肿瘤患者存在树突状细胞（DC）功能缺陷，不能有效活化细胞毒T细胞（CTL）发挥杀伤肿瘤细胞的作用。传统中医学认为正虚邪实是肿瘤的基本病机，现代研究表明DC功能低下是机体正气亏虚的重要表现形式。黄芪多糖(APS)是具有扶正祛邪功能中药黄芪的主要有效成分，已广泛用于肿瘤治疗。我们前期工作初步证实APS可通过TLR4信号通路活化CTL杀伤肿瘤细胞，但作用机制尚不明确。研究表明DC对外源性抗原的交叉递呈是活化CTL的关键环节，受TLR4信号通路调控。因此，本课题假说为：APS通过TLR4通路促进DC交叉递呈，诱导CTL活化发挥抗肿瘤作用。课题以荷瘤小鼠和OVA蛋白模型为研究对象，通过阻断TLR4及其下游关键因子、采用交叉递呈抑制剂等，明确APS抗肿瘤作用机制，通过miRNA芯片技术，阐明APS通过TLR4通路促DC交叉递呈的表观遗传学机制，为中医“扶正祛邪”理论提供现代科学支持。

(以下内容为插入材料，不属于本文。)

(** X20.  The keys of the table are the pairs of a label of the argument and an
    index of the list of automorphisms, all of them and no other; and every
    value is a label of the argument. *)
Theorem conjideals_table_keys (σ : store) (ideals : list loc)
    (auts : list (Ideal -> Ideal)) (L : string) (i : nat) :
  (is_Some (snd (conjideals σ ideals auts) !! (L, i)) ↔
     (i < length auts)%nat ∧ L ∈ (fun l => e_label (σ l)) <$> ideals) ∧
  (∀ v, snd (conjideals σ ideals auts) !! (L, i) = Some v →
     v ∈ (fun l => e_label (σ l)) <$> ideals).
Proof.
  unfold conjideals. rewrite (conj_loop_table σ) by done.
  assert (Hperm : (fun l => e_label (σ l)) <$> sort_by σ ideals
                    ≡ₚ (fun l => e_label (σ l)) <$> ideals).
  { unfold sort_by. by rewrite py_sort_perm. }
  split.
  - rewrite conj_table_is_Some, lookup_empty, Hperm. split.
    + intros [[? [=]]|[? ?]]. split; [lia|done].
    + intros [? ?]. right. split; [lia|done].
  - intros v Hv. apply conj_table_value in Hv as [Hv|Hv]; [done|].
    by rewrite <- Hperm.
Qed.

End ConjugationFacts.

Section RestartFacts.

Lemma run_rank_start (norms : list Z) (p : nat) (N : Z) :
  run_start norms p N → run_rank norms p N = 1.
Proof.
  intros [Hp Hprev]. unfold run_rank. destruct p as [|p'].
  { by rewrite take_0. }
  assert (is_Some (norms !! p')) as [M HM].
  { apply lookup_lt_is_Some. apply lookup_lt_Some in Hp. lia. }
  rewrite (take_S_r _ _ _ HM), trailing_run_snoc.
  destruct (Z.eqb_spec M N) as [->|]; [done|lia].
Qed.

(** X8.  The labeller does not notice an input that is not grouped by norm: it
    returns, and the entries that open two runs of the same norm carry the
    same label, so that the labels are not pairwise distinct. *)
Theorem niceideals_restart_duplicates (strs : list string)
    (out : list Entry) (p q : nat) (N : Z) :
  niceideals strs = Ok out →
  p ≠ q →
  run_start (parsed_norm <$> strs) p N →
  run_start (parsed_norm <$> strs) q N →
  (∃ L, (e_label <$> out) !! p = Some L ∧ (e_label <$> out) !! q = Some L) ∧
  ¬ NoDup (e_label <$> out).
Proof.
  intros Hrun Hpq Hp Hq.
  assert (Hlab : ∀ r, run_start (parsed_norm <$> strs) r N →
            (e_label <$> out) !! r = Some (mk_label N (Z_str 1))).
  { intros r Hr. pose proof (run_rank_start _ _ _ Hr) as Hrank.
    destruct Hr as [Hr _]. rewrite list_lookup_fmap in Hr.
    destruct (strs !! r) as [s|] eqn:Hs; [|done]. injection Hr as Hr.
    unfold niceideals in Hrun. apply niceideals_loop_PyInt in Hrun.
    destruct (niceideals_loop_runs _ _ _ _ [] Hrun
                (or_introl (conj eq_refl eq_refl)) r s Hs) as (e & He & Hl).
    rewrite list_lookup_fmap, He. simpl. rewrite Hl, Hr. do 3 f_equal.
    exact Hrank. }
  assert (Hex : ∃ L, (e_label <$> out) !! p = Some L ∧
                     (e_label <$> out) !! q = Some L).
  { eexists. split; by apply Hlab. }
  split; [done|].
  intros Hnd. destruct Hex as (L & HLp & HLq).
  apply Hpq. by eapply NoDup_lookup.
Qed.

Lemma niceideals_loop_first_failure (l1 l2 : list string) (s : string)
    (il : pynum) (norm : Z) (out1 : list Entry) :
  niceideals_loop l1 il norm = Ok out1 →
  (∀ e, str2ideal s = Raise e →
     niceideals_loop (l1 ++ s :: l2) il norm = Raise e) ∧
  (∀ N n idl gen, str2ideal s = Ok (N, n, idl, gen) → agrees s = false →
     niceideals_loop (l1 ++ s :: l2) il norm = Raise AssertionError).
Proof.
  revert il norm out1. induction l1 as [|x l1 IH]; intros il norm out1 Hrun.
  { split.
    - intros e He. simpl. by rewrite He.
    - intros N n idl gen Hs Ha. simpl app.
      rewrite (niceideals_loop_cons _ _ _ _ _ _ _ _ Hs).
      unfold agrees in Ha. rewrite Hs in Ha. by rewrite Ha. }
  destruct (str2ideal_cases x) as [(N & n & idl & gen & Hx)|[e He]].
  2: { simpl in Hrun. by rewrite He in Hrun. }
  rewrite (niceideals_loop_cons x l1 _ _ _ _ _ _ Hx) in Hrun.
  rewrite <- app_comm_cons.
  rewrite (niceideals_loop_cons x (l1 ++ s :: l2) _ _ _ _ _ _ Hx).
  destruct ((idl_norm idl =? N) && (smallest_integer idl =? n)); [|done].
  destruct (number_str (next_ilabel N norm il)) as [k|]; [|done].
  destruct (niceideals_loop l1 _ N) as [out'|] eqn:Hrest; [|done].
  destruct (IH _ _ _ Hrest) as [IH1 IH2].
  split.
  - intros e He. by rewrite (IH1 e He).
  - intros N' n' idl' gen' Hs Ha. by rewrite (IH2 N' n' idl' gen' Hs Ha).
Qed.

(** X10.  [niceideals] stops at the first string that fails: after strings on
    which it returns, a string that does not decode makes it raise the
    exception of [str2ideal], and a string that decodes without agreeing
    with its ideal makes it raise [AssertionError], whatever follows. *)
Theorem niceideals_first_failure (l1 l2 : list string) (s : string)
    (out1 : list Entry) :
  niceideals l1 = Ok out1 →
  (∀ e, str2ideal s = Raise e → niceideals (l1 ++ s :: l2) = Raise e) ∧
  (∀ N n idl gen, str2ideal s = Ok (N, n, idl, gen) → agrees s = false →
     niceideals (l1 ++ s :: l2) = Raise AssertionError).
Proof. apply niceideals_loop_first_failure. Qed.

End RestartFacts.

Section FixedFormFacts.
Hypothesis hnf_eqb_eq : ∀ a b, hnf_eqb a b = true → a = b.
Hypothesis hnf_ltb_irrefl : ∀ a, hnf_ltb a a = false.
Hypothesis hnf_ltb_trans :
  ∀ a b c, hnf_ltb a b = true → hnf_ltb b c = true → hnf_ltb a c = true.
Hypothesis hnf_ltb_total :
  ∀ a b, hnf_ltb a b = false → hnf_ltb b a = false → a = b.

Lemma fmap_eq_inj_on {A B : Type} (f : A -> B) (l1 l2 : list A) :
  (∀ a b, a ∈ l1 → b ∈ l2 → f a = f b → a = b) →
  f <$> l1 = f <$> l2 → l1 = l2.
Proof.
  revert l2. induction l1 as [|a l1 IH]; intros [|b l2] Hinj Heq; try done.
  rewrite !fmap_cons in Heq. injection Heq as Hab Heq.
  f_equal.
  - apply Hinj; [left|left|done].
  - apply IH; [|done]. intros x y Hx Hy. apply Hinj; by right.
Qed.

(** Sorting a sorted list of entries with distinct normal forms changes
    nothing. *)
Lemma sort_by_idemp (σ : store) (L : list loc) :
  NoDup ((fun l => e_hnf (σ l)) <$> L) →
  sort_by σ (sort_by σ L) = sort_by σ L.
Proof using hnf_eqb_eq hnf_ltb_irrefl hnf_ltb_trans hnf_ltb_total.
  intros Hnd.
  assert (Hnd' : NoDup ((fun l => e_hnf (σ l)) <$> sort_by σ L)).
  { unfold sort_by. by rewrite py_sort_perm. }
  apply (fmap_eq_inj_on (fun l => e_hnf (σ l))).
  - intros a b Ha%elem_of_sort_by%elem_of_sort_by Hb%elem_of_sort_by.
    by apply (NoDup_fmap_inj_on (fun l => e_hnf (σ l)) L).
  - rewrite (sort_by_keys hnf_eqb_eq hnf_ltb_irrefl) by done.
    rewrite (sort_by_keys hnf_eqb_eq hnf_ltb_irrefl) by done.
    by apply py_sort_idemp.
Qed.

(** X21.  An automorphism under which every ideal of the argument keeps the
    normal form recorded with it maps every label to itself.  Such is the
    identity on entries that carry the normal form of their own ideal, at
    whatever position of the list of automorphisms it stands. *)
Theorem conjideals_fixed_forms (σ : store) (ideals : list loc)
    (auts : list (Ideal -> Ideal)) (i : nat) (g : Ideal -> Ideal) :
  NoDup ((fun l => e_hnf (σ l)) <$> ideals) →
  NoDup ((fun l => e_label (σ l)) <$> ideals) →
  auts !! i = Some g →
  (∀ l, l ∈ ideals → pari_hnf (g (e_idl (σ l))) = e_hnf (σ l)) →
  ∀ l, l ∈ ideals →
    snd (conjideals σ ideals auts) !! (e_label (σ l), i)
      = Some (e_label (σ l)).
Proof using hnf_eqb_eq hnf_ltb_irrefl hnf_ltb_trans hnf_ltb_total.
  intros Hhnf Hlab Hi Hfix l Hl.
  assert (Himg : sort_by (image_store g σ) (sort_by σ ideals)
                   = sort_by σ ideals).
  { rewrite <- (sort_by_idemp σ ideals Hhnf) at 2.
    apply sort_by_ext. intros x Hx%elem_of_sort_by.
    unfold image_store, set_hnf. rewrite (Hfix x Hx). by destruct (σ x). }
  assert (l ∈ sort_by σ ideals) as Hin by (by apply elem_of_sort_by).
  apply list_elem_of_lookup_1 in Hin as [j Hj].
  apply (conjideals_pairs σ ideals auts i g j l l); [done..|].
  by rewrite Himg.
Qed.

(** X22.  The table does not depend on the order in which the argument lists its
    entries, when their normal forms are pairwise distinct. *)
Theorem conjideals_order_free (σ : store) (ideals ideals' : list loc)
    (auts : list (Ideal -> Ideal)) :
  NoDup ((fun l => e_hnf (σ l)) <$> ideals) →
  ideals ≡ₚ ideals' →
  snd (conjideals σ ideals auts) = snd (conjideals σ ideals' auts).
Proof using hnf_eqb_eq hnf_ltb_irrefl hnf_ltb_trans hnf_ltb_total.
  intros Hnd Hperm. unfold conjideals.
  rewrite !(conj_loop_table σ) by done. f_equal.
  assert (Hnd' : NoDup ((fun l => e_hnf (σ l)) <$> ideals')).
  { by rewrite <- Hperm. }
  apply (fmap_eq_inj_on (fun l => e_hnf (σ l))).
  - intros a b Ha%elem_of_sort_by Hb%elem_of_sort_by.
    rewrite <- Hperm in Hb.
    by apply (NoDup_fmap_inj_on (fun l => e_hnf (σ l)) ideals).
  - rewrite !(sort_by_keys hnf_eqb_eq hnf_ltb_irrefl) by done.
    apply py_sort_perm_eq; [done..|]. by rewrite Hperm.
Qed.

End FixedFormFacts.

End Field.

(** ** The statements at work in the two concrete fields *)

(** The three primes above 13, labelled in the order of their roots, each
    in an inner list of its own. *)
Local Notation "'store13'" :=
  (fun l : loc =>
     nth l [mkEntry (Cubic13.hnf_entry 7) 7 "13.1"%string;
            mkEntry (Cubic13.hnf_entry 8) 8 "13.2"%string;
            mkEntry (Cubic13.hnf_entry 10) 10 "13.3"%string]
         (mkEntry 0 0 EmptyString))
  (only parsing).

Local Notation "'conjideals13'" :=
  (conjideals Z.eqb Z.ltb Z.ltb Cubic13.hnf_entry store13 [0; 1; 2]%nat
              [Cubic13.sigma])
  (only parsing).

研究发现黄芪多糖(Astragalus polysaccharids，APS)可促进树突状细胞(Dendritic cells，DCs)成熟，发挥抗肿瘤作用，但具体机制尚不清楚。课题以DC2.4、CT26及OVA蛋白为研究对象，采用Q-PCR、ELISA、细胞流式、miRNA芯片及基因过表达等技术围绕TLR4及其下游信号通路深入研究APS对DC交叉递呈抗肿瘤及miRNA调控机制的影响。实验结果：①APS可促进DCs TLR4通路中关键基因TLR4、MYD88以及IKK2 mRNA的表达，且APS和TNF-α合用时效果最优；②APS可促进DCs表面CD80、CD86表达，IL-6、IL-12以及IL-23的分泌增加，DCs细胞中MHC-I类分子与OVA共定位增强，促进DCs交叉递呈，进而激活T细胞，并分泌细胞因子IL-2，下调IL-10的分泌，增强CTL对肿瘤的杀伤作用，且APS与TNF-α协同使用效果最好；加入TLR4通路阻断剂TAK-242或ST2825后，上述作用效果均明显下降。③与对照组相比，APS组mmu-miR-223-3p基因表达明显下调，经数据库筛选，mmu-miR-223-3p与TLR4通路密切相关。构建过表达mmu-miR-223-3p 的DCs，APS干预，结果显示，与空白组比较，APS组上清液中IL-2的含量无显著差异。说明APS可能是通过下调 mmu-miR-223-3p的表达促进DCs交叉递呈。④通过观察APS干预的DCs疫苗对荷瘤小鼠一般情况、抑瘤率、脏器指数以及血清中相关细胞因子的影响得出：与空白组相比，APS+TNF-α组荷瘤小鼠的脾脏指数最高，抑瘤率也最高，且血清中IL-2、IL-6、IL-12、TNF-α以及IFN-γ的含量显著升高；加入TLR4通路阻断剂后，与TNF-α组相比，APS+TNF-α组干预的DCs疫苗对荷瘤小鼠的抑瘤率、脾脏指数以及血清中IL-2、IL-6、IL-12、TNF-α以及IFN-γ含量的影响均无显著差异（P>0.05）。结论：APS可能是过TLR4介导的MYD88通路促进DCs成熟、活化，并通过下调DCs mmu-miR-223-3p的表达促进交叉递呈，激活T细胞，进而发挥抗肿瘤作用的，且APS和TNF-α协同使用时效果最优，为中医“扶正祛邪”理论提供现代科学支持，为补益中药的抗肿瘤研究提供新的理论依据。